With regulated airguns, the relationship between the regulator's setpoint and the hammer spring tension is really quite simple. There is only one hammer spring setting for a given regulator setpoint that will yield the best consistency (extreme spread or standard deviation).
To find the optimal hammer spring setting, keep increasing the tension until the velocity no longer increases. Then back it off until the velocity is somewhere around 95% - 97% of that maximum. So for example, if your max velocity was 900fps, dial the hammer spring back until the velocity drops to about 855 - 873fps.
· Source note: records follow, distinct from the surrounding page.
Fixpoint debits (bal : string -> option Z) (from : list string) (money : list Z) : option (list Z) :=
  match from, money with
  | [], _ => Some []
  | k :: from, m :: money =>
      if locked k then None
      else match bal k with
           | None => rest ← debits bal from money; Some (wrap_u 32 (initBalance - m) :: rest)
           | Some b => if b <? m then None else rest ← debits bal from money; Some (wrap_u 32 (b - m) :: rest)
           end
  | _ :: _, [] => None
  end.

Fixpoint credits (bal : string -> option Z) (to_ : list string) (money : list Z) : option (list Z) :=
  match to_, money with
  | [], _ => Some []
  | k :: to_, m :: money =>
      if locked k then None
      else rest ← credits bal to_ money; Some (wrap_u 32 (default initBalance (bal k) + m) :: rest)
  | _ :: _, [] => None
  end.

(** The assignments of a transfer; every key must be writable. *)
Definition transfer (bal : string -> option Z) (wr : string -> bool) (tx : pbTransferTx) :
    option (list (string * Z)) :=
  match PyramidTx.ValidateTransferTx tx with
  | Some _ => None
  | None =>
      from ← debits bal (From tx) (FromMoney tx);
      to_ ← credits bal (To tx) (ToMoney tx);
      if forallb wr (From tx ++ To tx) then Some (combine (From tx) from ++ combine (To tx) to_) else None
  end.

Lemma Validate_lengths tx : PyramidTx.ValidateTransferTx tx = None ->
  length (From tx) = length (FromMoney tx) /\ length (To tx) = length (ToMoney tx).
Proof.
  unfold PyramidTx.ValidateTransferTx.
  destruct (negb (_ =? zlen (FromMoney tx)) || negb (_ =? zlen (ToMoney tx))) eqn:E1; [done|]. intros _.
  apply orb_false_iff in E1 as [F1%negb_false_iff%Z.eqb_eq F2%negb_false_iff%Z.eqb_eq]. lia.
Qed.

(** The two read loops compute the same list and lock check. *)
Lemma debits_spec bal from money l : debits bal from money = Some l ->
  length from = length money -> length l = length from /\ Forall (in_u 32) l /\ Forall (fun k => locked k = false) from.
Proof.
  revert money l. induction from as [|k from IH]; intros [|m money] l; cbn; try done.
  { intros [= <-] _. by split_and!. }
  destruct (locked k) eqn:El; [done|]. intros E [= Hn].
  assert (exists b rest, debits bal from money = Some rest /\ l = wrap_u 32 (b - m) :: rest) as (b & rest & Er & ->).
  { destruct (bal k) as [b|]; [destruct (b <? m); [done|]|];
      (destruct (debits bal from money) as [rest|]; cbn in E; [injection E as <-; eauto|done]). }
  destruct (IH money rest Er Hn) as (L & R & A). cbn. split_and!; [lia| |by constructor].
  constructor; [by apply wrap_u_range|done].
Qed.
Lemma credits_spec bal to_ money l : credits bal to_ money = Some l ->
  length to_ = length money -> length l = length to_ /\ Forall (in_u 32) l /\ Forall (fun k => locked k = false) to_.
Proof.
  revert money l. induction to_ as [|k to_ IH]; intros [|m money] l; cbn; try done.
  { intros [= <-] _. by split_and!. }
  destruct (locked k) eqn:El; [done|]. destruct (credits bal to_ money) as [rest|] eqn:Er; cbn; [|done].
  intros [= <-] [= Hn]. destruct (IH money rest Er Hn) as (L & R & A). cbn. split_and!; [lia| |by constructor].
  constructor; [by apply wrap_u_range|done].
Qed.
When adjusted in this manner, your airgun will be somewhat insensitive to the little inevitable variations in pressure or hammer strike. It is akin to how an unregulated PCP operates in and around the top of its bell curve (the sweet spot). It will also be reasonably efficient. Better efficiency would be possible by backing off the hammer spring tension further, but that puts the airgun operating at a state of partial valve lock. It will take little sips of air on each shot but the extreme spread suffers. For short range shooting (e.g. 10m practice in the basement), that may be fine....preferable, even. But it's no good for 50+ yards unless your accuracy standard is a soup can.
Accuracy on the other hand can't be so easily correlated to something as simple as the balance between regulator and hammer spring. Many, many things play into it. Having a stable velocity certainly helps but it's just one piece of the jigsaw puzzle.